Chantal Akerman, Selfportrait/Autobiography : A Work In Progress

Installation présentée à Bozar (Bruxelles) du 7 octobre 2022 au 15 janvier 2023

Référence(s) :

Chantal Akerman, Selfportrait/Autobiography : A Work In Progress

Notes de la rédaction

Coordination : Alberta Sessa.
Spatialisation : Claire Atherton.
Droits : Fondation Chantal Akerman et Marian Goodman Gallery.

Texte

Plongé dans une salle noire, le regard n’a pas le temps de s’accoutumer à la pénombre que les lumières vives de cinq moniteurs l’aveuglent.

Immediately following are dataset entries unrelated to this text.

Lemma unlock_bio V n b s :
  bio_ok size (k_fs s) V -> bv_busy V !! n = Some b -> (n ∈ bv_dirty V \/ bv_data V n = bv_disk V n) ->
  bio_ok size (k_fs (upd_buf b (fun x => set_b_flags (Z.ldiff (b_flags x) B_BUSY) x)
    (with_bufs (relink b (fs_bufs (k_fs s))) s))) (unlockv n V).
Proof.
  intros Hok Hn Hsync. destruct (locked_buf V s n b Hok Hn) as (x & Hx & Hb & Hv & Hda & Hr & Hdi).
  destruct (bo_lru _ _ _ Hok) as [l Hl]. set (s2 := with_bufs _ s).
  assert (Hst : map strip (fs_bufs (k_fs s2)) = map strip (fs_bufs (k_fs s))) by apply relink_strip.
  destruct (strip_caches _ _ n b x (eq_sym Hst) Hx) as (y & Hy & Ef & Ed).
  apply (bio_same_block s2 V (unlockv n V) n b y); cbn [b_flags set_b_flags];
    [| |exact Hy|done|apply Hy|apply Hy| | | | | | |apply Hok|apply Hok].
  - apply (relink_lru b _ l Hl). destruct Hl as (_ & _ & ->). apply elem_of_seq. destruct Hx. lia.
  - eapply cache_ok_strip; [exact Hst|apply Hok].
  - rewrite Ef. change B_BUSY with (2 ^ 0). change B_VALID with (2 ^ 1). by rewrite has_ldiff_ne.
  - intros m Hm. cbn. by rewrite lookup_delete_ne.
  - cbn. by rewrite Ed.
  - cbn. rewrite lookup_delete_eq. change B_BUSY with (2 ^ 0). by rewrite has_ldiff_eq.
  - cbn. rewrite Ef, <- Hdi. change B_BUSY with (2 ^ 0). change B_DIRTY with (2 ^ 2). by rewrite has_ldiff_ne.
  - cbn. naive_solver.
Qed.

(** [brelse] unlocks the buffer of a block that is pinned or on the disk. *)
Lemma brelse_ok V n b e s :
  idle s -> bio_ok size (k_fs s) V -> bv_busy V !! n = Some b ->
  (n ∈ bv_dirty V \/ bv_data V n = bv_disk V n) ->
  exists s', brelse b e s = Ok tt e s' /\ bpost size s s' (unlockv n V).
Proof.
  intros [Hc Hu] Hok Hn Hsync. destruct (locked_buf V s n b Hok Hn) as (x & Hx & Hb & Hv & Hda & Hr & Hdi).
  pose proof Hx as (Hlt & Hxb & Hd & Hno). destruct (bo_lru _ _ _ Hok) as [l Hl].
  unfold brelse. mstep buf_at_ok by exact Hxb. rewrite Hb. cbn [negb].
  mstep acquire_free by apply Hu. set (s1 := acquired Lbcache s).
  rewrite <- (with_bufs_self s1). change (fs_bufs (k_fs s1)) with (fs_bufs (k_fs s)).
  mstep to_front_ok by (destruct Hl as [-> _]; unfold HEAD; lia).
  set (s2 := with_bufs (relink b (fs_bufs (k_fs s))) s1). unfold clear_flag. mstep.
  set (s3 := upd_buf b _ s2).
  assert (Hc3 : cli_ok (k_cpu s3)) by (change (cli_ok (k_cpu s1)); unfold s1; ctl).
  assert (Hn3 : 0 < c_ncli (k_cpu s3)) by (change (0 < c_ncli (k_cpu s1)); unfold s1; destruct Hc; cbn; lia).
  assert (Hu3 : forall lk, lk <> Lbcache -> unlocked s3 lk).
  { intros lk Hne. change (unlocked s1 lk). unfold s1. apply unlocked_acquired_ne; [done|apply Hu]. }
  mstep wakeup_ok by (first [exact Hc3|by apply Hu3]).
  rewrite release_held; [| |exact Hc3|exact Hn3].
  2:{ change (held (crit Lptable s3) Lbcache). apply held_crit_ne; [done|]. change (held s1 Lbcache). apply held_acquired. }
  set (s4 := wakeup1 (Cbuf b) (crit Lptable s3)).
  assert (Hcpu : k_cpu s4 = k_cpu s1) by (unfold s4; exact (cpu_crit_in Lptable s3 Hn3)).
  eexists. split; [done|]. split.
  - apply (section_idle Lbcache s); [done|done|]. intros lk Hne. change (unlocked (crit Lptable s3) lk).
    apply unlocked_crit. by apply Hu3.
  - apply section_rest; [done|done|]. unfold s4. rewrite rest_wakeup1, rest_crit.
    unfold s3, s2. by rewrite rest_upd_buf, rest_with_bufs.
  - by apply (unlock_bio V n b s).
Qed.

End BioOps.

(** ** binit *)

(** The first [k] buffers are on the list, and are unused. *)
Record binit_inv (l0 l : list buf) (k : nat) : Prop := {
  bi_len : length l = S NBUF;
  bi_ring : ring (nx l) (pv l) HEAD (rev (seq 0 k));
  bi_bufs : forall b x, (b < NBUF)%nat -> l !! b = Some x -> exists x0, l0 !! b = Some x0 /\
    b_flags x = b_flags x0 /\ ((b < k)%nat -> b_dev x = 4294967295)
}.

Definition binit_step (b : nat) (l : list buf) : list buf :=
  alter (set_b_next b) HEAD (alter (set_b_prev b) (nx l HEAD)
    (alter (fun x => set_b_dev 4294967295 (set_b_prev HEAD (set_b_next (nx l HEAD) x))) b l)).

Lemma binit_one_ok b l s e :
  (HEAD < length l)%nat -> binit_one b e (with_bufs l s) = Ok tt e (with_bufs (binit_step b l) s).
Proof.
  intros HH. unfold binit_one. destruct (links_at l s HEAD e HH) as (h & Eh & E1 & _). mstep Eh.
  rewrite E1. do 4 mstep. rewrite modify_ok, !upd_buf_with. unfold binit_step. by rewrite !alter_twice.
Qed.

Lemma binit_step_ring k l :
  (k < NBUF)%nat -> length l = S NBUF -> ring (nx l) (pv l) HEAD (rev (seq 0 k)) ->
  ring (nx (binit_step k l)) (pv (binit_step k l)) HEAD (rev (seq 0 (S k))).
Proof.
  intros Hk Hlen Hr. rewrite seq_S, rev_app_distr. cbn [rev app].
  assert (Hkn : k ∉ HEAD :: rev (seq 0 k)).
  { apply not_elem_of_cons. split; [unfold HEAD; lia|]. rewrite <- (Permutation_rev (seq 0 k)), elem_of_seq. lia. }
  assert (Hhd : (nx l HEAD < length l)%nat).
  { pose proof (ring_first _ _ _ _ Hr) as Hf. rewrite Hlen.
    assert (Hin : nx l HEAD ∈ rev (seq 0 k) ++ [HEAD]).
    { destruct (rev (seq 0 k) ++ [HEAD]) as [|a r]; [done|]. injection Hf as <-. set_solver. }
    rewrite <- (Permutation_rev (seq 0 k)), elem_of_app, elem_of_seq, list_elem_of_singleton in Hin.
    destruct Hin as [?| ->]; [lia|unfold HEAD; lia]. }
  pose proof (ring_insert _ _ _ _ k Hkn Hr) as Hr'. unfold binit_step.
  set (g := fun x => set_b_dev 4294967295 (set_b_prev HEAD (set_b_next (nx l HEAD) x))).
  assert (En : nx (alter g k l) = fset (nx l) k (nx l HEAD)).
  { rewrite <- nx_set_next by lia. unfold g. rewrite <- (alter_twice (set_b_next (nx l HEAD))
      (fun x => set_b_dev 4294967295 (set_b_prev HEAD x))). by rewrite nx_keep. }
  assert (Ep : pv (alter g k l) = fset (pv l) k HEAD).
  { rewrite <- pv_set_prev by lia. unfold g. rewrite <- (alter_twice (fun x => set_b_prev HEAD (set_b_next (nx l HEAD) x))
      (set_b_dev 4294967295)), pv_keep by done.
    rewrite <- (alter_twice (set_b_next (nx l HEAD)) (set_b_prev HEAD)).
    rewrite !pv_set_prev by (rewrite ?length_alter; lia). by rewrite pv_keep. }
  rewrite nx_set_next by (rewrite !length_alter, Hlen; unfold HEAD; lia).
  rewrite (pv_keep (set_b_next k)) by done. rewrite pv_set_prev by (by rewrite length_alter).
  rewrite (nx_keep (set_b_prev k)) by done. by rewrite En, Ep.
Qed.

Au premier plan, trois d’entre eux diffusent différents plans D’Est (1993), au second, deux moniteurs ceux de Jeanne Dielman (1976) [fig. 1]. Un ultime écran – isolé, comme sommet d’une pyramide horizontale –, semble ne pas vouloir dévoiler d’images. Aussi y a-t-il une voix extérieure à ces six moniteurs. Selon les déambulations au sein de l’espace d’exposition, l’on entend plus ou moins distinctement Chantal Akerman lire Une famille à Bruxelles1, un récit publié en 1998. Accompagner les images d’un texte lu, quelle qu’en soit sa nature, la cinéaste en a la coutume : de Je Tu Il Elle à Histoires d’Amérique en passant par News From Home et Là-bas. Ici, le récit prend la forme d’un monologue intérieur. Le je est d’abord celui de la fille qui désigne une elle (la mère), puis rapidement, les rôles s’inversent sans que l’on s’en rende compte. Le je devient celui de la mère, et la elle, la fille « de Ménilmontant ».

Figure 1.

Figure 1.

La disposition des six moniteurs. Le sixième est donc occulté par le moniteur central du premier plan.

Photo © Luana Thomas

Dans le cadre de cette installation imaginée en 1998, Chantal Akerman fait se rencontrer des fragments d’œuvres indépendantes les unes des autres, en apparence. En apparence seulement car ce remploi de matières cinématographiques et littéraires, ce recyclage endogène, crée une narration toute particulière exprimant les enjeux et les thèmes récurrents qui les ponctuent.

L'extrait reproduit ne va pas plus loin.